Instruments
The instruments layer is where stored market data becomes something you can actually price.
In Main Sequence, this is not just a QuantLib wrapper. It is a full path from:
- market data production,
- platform storage,
- index and curve registration,
- asset pricing details,
- runtime pricing of bonds, swaps, and positions.
This section is written from a reader's point of view. The goal is to explain how the pieces fit together, what must be configured, and where teams usually break the chain.
Current scope
The current stack is strongest around rates instruments: fixed-rate bonds, floating-rate bonds, vanilla interest-rate swaps, and position-level aggregation.
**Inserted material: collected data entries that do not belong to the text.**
(** * Collisional-radiative impurity model: rate matrices, direct solve, evolution

    A shallow embedding of [impurity.py] (class [Impurity]), of [solver.py]
    (functions [solve] and [evolve]) and of the grid widths of [sike/core.py],
    together with the properties stated for them.

    Numbers.  The Python code computes with IEEE doubles.  The embedding
    idealises them as the elements of an arbitrary real field [R] (exact
    arithmetic, no rounding, no NaN); concrete runs are carried out over the
    rationals.  What the properties say of a computed number holds of the
    code up to rounding; where the rounding itself is the question, the
    direct solve is modelled once more on binary64 floats.  numpy arrays of
    shape (m, n) are MathComp matrices ['M[R]_(m, n)], one-dimensional arrays
    are column vectors.

    Exceptions.  A Python method that mutates [self] and may raise is a
    function from the object to an [outcome]: either it returns, or it raises
    and leaves the object as mutated so far. *)

From HB Require Import structures.
From mathcomp Require Import ssreflect ssrfun ssrbool eqtype ssrnat div seq choice.
From mathcomp Require Import fintype finfun bigop order ssralg ssrnum ssrint.
From mathcomp Require Import rat matrix.
From mathcomp Require Import ring lra.
From Stdlib Require Import String PrimFloat.

Set Implicit Arguments.
Unset Strict Implicit.
Unset Printing Implicit Defensive.

Import Order.TTheory GRing.Theory Num.Theory.
Local Open Scope ring_scope.

(** ** Python exceptions and loops *)

Inductive exn : Type :=
| LinAlgError        (* numpy.linalg.inv on a singular matrix *)
| ZeroDivisionError  (* int / int with a zero divisor *)
| UnboundLocalError. (* a local read before any assignment *)

Inductive outcome (S : Type) : Type :=
| Returns (s : S)
| Raises (e : exn) (s : S).

Arguments Returns {S} s.
Arguments Raises {S} e s.

(** [s >>= f]: run [f] on the state a command returned; a raised exception
    propagates. *)
Definition obind (S : Type) (o : outcome S) (f : S -> outcome S) : outcome S :=
  match o with
  | Returns s => f s
  | Raises e s => Raises e s
  end.

Notation "o >>= f" := (obind o f) (at level 50, left associativity).

(** [for x in xs: body(x)] on a mutable state. *)
Fixpoint for_each (T S : Type) (xs : seq T) (body : T -> S -> outcome S)
    (s : S) : outcome S :=
  match xs with
  | [::] => Returns s
  | x :: xs' => body x s >>= for_each xs' body
  end.

(** [range(n)] as the indices of an array of length [n]. *)
Definition range (n : nat) : seq 'I_n := enum 'I_n.

(** ** numpy *)

Section Numpy.

Variable R : realFieldType.

(** Python's builtin [max(a, b)]: [b] when [b > a], else [a]. *)
Definition py_max (a b : R) : R := if a < b then b else a.

(** [np.linalg.inv]: raises [LinAlgError] on a singular matrix.  In the
    field the inverse is exact and singularity is decided exactly; LAPACK on
    doubles rounds the inverse and reports a matrix as singular only when a
    pivot is exactly zero.  The properties below are about the calls that
    return. *)
Definition linalg_inv (n : nat) (A : 'M[R]_n) : option 'M[R]_n :=
  if A \in unitmx then Some (invmx A) else None.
The same architecture can later support more instrument types.
The big picture
There are two worlds in this system.
1. The market data world
This world produces and stores market objects:
- discount curves,
- fixing time series,
- and other pricing inputs.
It is powered by DataNodes such as DiscountCurvesNode and FixingRatesNode.
2. The pricing world
This world consumes those stored objects and turns them into runtime pricing inputs:
- QuantLib curves,
- QuantLib indices,
- priceable instrument objects,
- portfolio positions.
It is powered by components such as MSInterface, IndexSpec, and the instrument models under mainsequence.instruments.
The two handshakes that matter
Most implementation problems happen in one of these two bridges.
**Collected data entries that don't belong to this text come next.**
(** * store-rating: rating aggregation, slugs and the review lifecycle

    A shallow embedding of the parts of the repository that the
    specification talks about:

    - [Slug]: [Store.generateSlug] of [src/models/Store.js];
    - [Num]: the JavaScript number operations used by the two rating
      recomputes (double division, [toFixed], [parseFloat]);
    - [Models]: the Sequelize models [Rating] and [Store] with their
      validators, hooks and instance methods;
    - [Controller]: the Mongoose-based [reviewController.js].

    JavaScript strings are modelled as sequences of Latin-1 code units
    ([string] of the standard library), numbers that are integers in the
    source as [Z], and the double quotient of the average as a binary64
    value ([spec_float] with precision 53 and maximal exponent 1024). *)

From Stdlib Require Import ZArith NArith List String Ascii Bool Lia.
From Stdlib Require Import DecimalString DecimalN.
From Stdlib Require Import Floats.SpecFloat.
From stdpp Require Import gmap strings list fin_maps.
(** *** Loading configurations *)

Lemma load_files_last (shop_id : str)
    (files : list (result (option ShopConfig))) :
  forall (configs : list (str * ShopConfig)) (cls : Registry.t),
  let done := fold_left Registry.load_file files (configs, cls) in
  odict_get (fst done) shop_id
  = last_parsed shop_id (odict_get configs shop_id) files /\
  Registry.get_config (snd done) shop_id
  = last_parsed shop_id (Registry.get_config cls shop_id) files.
Proof.
  induction files as [|f files IH]; intros configs cls; cbv zeta;
    [split; reflexivity|].
  unfold last_parsed. cbn [fold_left].
  destruct f as [[c|]|]; cbn [Registry.load_file]; try apply IH.
  destruct (IH (odict_set configs (c_id c) c)
               (Registry.set_config cls (c_id c) c)) as [H1 H2].
  cbv zeta in H1, H2. rewrite H1, H2. unfold Registry.get_config.
  cbn [Registry.set_config Registry._configs].
  destruct (str_eqb (c_id c) shop_id) eqn:E.
  - apply str_eqb_eq in E as <-. rewrite !odict_get_set_eq.
    split; reflexivity.
  - apply bool_decide_eq_false in E.
    rewrite !odict_get_set_ne by exact E. split; reflexivity.
Qed.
Handshake A: market data to pricing indices
You need two registrations:
- ETL registration, which tells the system how to build and store curves or fixings.
- Pricing registration, which tells the system how a given index UID should be interpreted at pricing time.
If ETL registration is missing, curves or fixings never make it into storage.
If pricing registration is missing, pricing fails even if the data exists, because the runtime does not know how to turn an index UID into conventions, curves, and fixings.
Handshake B: assets to instrument terms
An asset with prices is not automatically a priceable instrument.
To make an asset priceable, you usually need to attach pricing details to it. That stores the instrument terms needed to rebuild the SDK model later: dates, coupon schedule, spread, conventions, index references, and so on.
Without that link, you may have market data, but you do not have a reproducible bond or swap definition.
Recommended reading order
What you can do with this stack
Today, the most common workflows are:
- store discount curves and fixing series,
- register pricing indices backed by those stored series,
- price fixed-rate and floating-rate bonds,
- price vanilla interest-rate swaps,
- aggregate instruments into positions and inspect portfolio cashflows.